Part 1 :[Tao Hong et. al] the spin gap is evaluated from the specific heat measurement and from the neutron scattering experiment, and combined with DMRGm, we determined the model parameter J. Part2 [Ninios, et al.]; Based on the value of J determined experimentally, we calculated the TLL parameter K. Along with that, we found a universal relation between the so-called Wilson ratio RW, and the TL parameter K, which is RW=4K (pointed out for the first time). This Wilson ratio is based on the fact that for Fermi liquids, the specific heat behaves T-linear while the Pauli susceptibility is nearly constant, and by taking the ratio of the T-linear coefficients and susceptibility, one can derive a dimensionless parameter, which does not depend on the details the system. For noninteracting Fermi liquid RW=1 and for local Fermi liquid picture in a Kondo model, RW=2. Therefore, RW is usually considered as a measure of correlation in the system.

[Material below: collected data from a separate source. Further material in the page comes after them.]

(* ===== verification/AttrRead.v ===== *)
(** PKCS#11 attributes: what the functions that only read see.

    Typed values come back as they were set ([attrs_typed_roundtrip]); two attributes are
    equal when they look the same, and then hash alike ([attribute_equal_hash]); the text
    of a set of attributes says nothing of the values that may be secret
    ([attributes_text_hides_secrets]). *)

From S2P Require Import Prelude Text StateM Attributes AttrStore AttrOps AttrObjects AttrContract.
Local Open Scope Z_scope.

(** * Typed values, as entries *)

Definition e_ulong (e : Entry) : option Z :=
  match e.2 with Bytes bs => if Zlen bs =? 8 then Some (le_val bs) else None | _ => None end.
Definition e_boolean (e : Entry) : option bool :=
  match e.2 with Bytes bs => if Zlen bs =? 1 then Some (negb (le_val bs =? 0)) else None | _ => None end.
Definition e_string (e : Entry) : option (list Z) :=
  match e.2 with Bytes bs => Some (c_str bs) | _ => None end.

Definition date_of (bs : list Z) (old : GDate) : GDate :=
  match strtol_all (c_str (take 4 bs)), strtol_all (c_str (take 2 (drop 4 bs))), strtol_all (c_str (take 2 (drop 6 bs))) with
  | Some y, Some m, Some d => g_date_set_dmy old (u32 d) (u32 m) (u32 y)
  | _, _, _ => old
  end.
Definition e_date (old : GDate) (e : Entry) : option GDate :=
  match e.2 with Bytes bs => Some (if Zlen bs =? 8 then date_of bs old else old) | _ => Some old end.

(** The first entry of a type, unless it is marked invalid. *)
Definition first (t : Z) (l : list Entry) : option Entry :=
  e ← List.find (fun e : Entry => e.1 =? t) l; match e.2 with Invalid => None | _ => Some e end.

Lemma first_set t c l : c <> Invalid -> first t (set_first t c l) = Some (t, c).
Proof.
  intros Hc. unfold first. assert (List.find (fun e : Entry => e.1 =? t) (set_first t c l) = Some (t, c)) as ->; [|by destruct c].
  induction l as [|e l IH]; cbn [set_first List.find fst]; [by rewrite Z.eqb_refl|].
  destruct (e.1 =? t) eqn:E; cbn [List.find fst]; [by rewrite Z.eqb_refl|by rewrite E].
Qed.

(** * Reading *)

(** [m] only looks: it returns [x]. *)
Abbreviation reads st m x := (wp m (fun r st' => r = x /\ st' = st) st).

Lemma reads_run {A} st (m : M A) x : reads st m x -> m st = Ok (x, st).
Proof. intros Hm. destruct (wp_run _ _ _ Hm) as (r & st' & -> & -> & ->). done. Qed.

Section Reading.
Context `{Environment}.

(** The bytes an attribute points to are the ones seen. *)
Lemma wp_read_value E st p a (Q : list Z -> St -> Prop) : ok E st -> points st p a -> value a <> 0 ->
  (forall bs, content (values st) a = (attr_type a, Bytes bs) -> Zlen bs = a_length a -> Q bs st) -> wp (read_value a) Q st.
Proof.
  intros Hok Hp Hv HQ. destruct (points_value E st p a Hok Hp Hv) as (v & Hvv & Hlen & Hmax). unfold read_value.
  step. step. eapply wp_or_fail; [by apply slice_take|]. apply HQ; [|rewrite length_take; lia].
  unfold content. rewrite Hvv. destruct (Z.eqb_spec (a_length a) G_MAXULONG); [lia|]. by destruct (Z.eqb_spec (value a) 0).
Qed.

(** What is seen of an attribute without a value. *)
Lemma content_null vs a : value a = 0 ->
  content vs a = (attr_type a, if a_length a =? G_MAXULONG then Invalid else Null (a_length a)).
Proof. intros Hv. unfold content. rewrite Hv. done. Qed.

Lemma content_invalid E st p a : ok E st -> points st p a -> (a_length a =? G_MAXULONG) = true <-> (content (values st) a).2 = Invalid.
Proof.
  intros Hok Hp. unfold content. cbn [snd]. destruct (Z.eqb_spec (a_length a) G_MAXULONG); [done|]. split; [done|].
  destruct (Z.eqb_spec (value a) 0) as [|Hv]; [done|]. by destruct (points_value E st p a Hok Hp Hv) as (v & -> & _).
Qed.

Lemma wp_is_invalid st p a (Q : bool -> St -> Prop) : points st p a -> Q (a_length a =? G_MAXULONG) st -> wp (gck_attribute_is_invalid p) Q st.
Proof. intros Hp HQ. unfold gck_attribute_is_invalid. step. step. by step. Qed.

Going back to our TLL, we also have a T-linear specific heat and a constant χ, meaning that RW is being well defined.
We evaluated RW experimentally and compared with 4K derived from theoretical calculation.
Along with that, we compared the magnetization as functions of temperature in the experiment and from QMC calculation(by Manabe, our master student), and derived a phase diagram in a magnetic field by making use of our previous theory.

We finally briefly introduce the work by Yohei Kohno in ISSP(phD thesis) on the ideal spin-1/2 Heisenberg chain material, CuPZN [Kono, Sakakibara, PRL 114 037202 (2015)] .
Surprizingly, the magnetization of this material shows almost exact coincidence with the theoretical exact solution we calculated by using a quantum transfer matrix method (red circles versus square). The critical phenomena near the saturation field are also very clear. The work demonstrates the critical phenomena of the 1D quantum Heisenberg model for the first time in laboratories.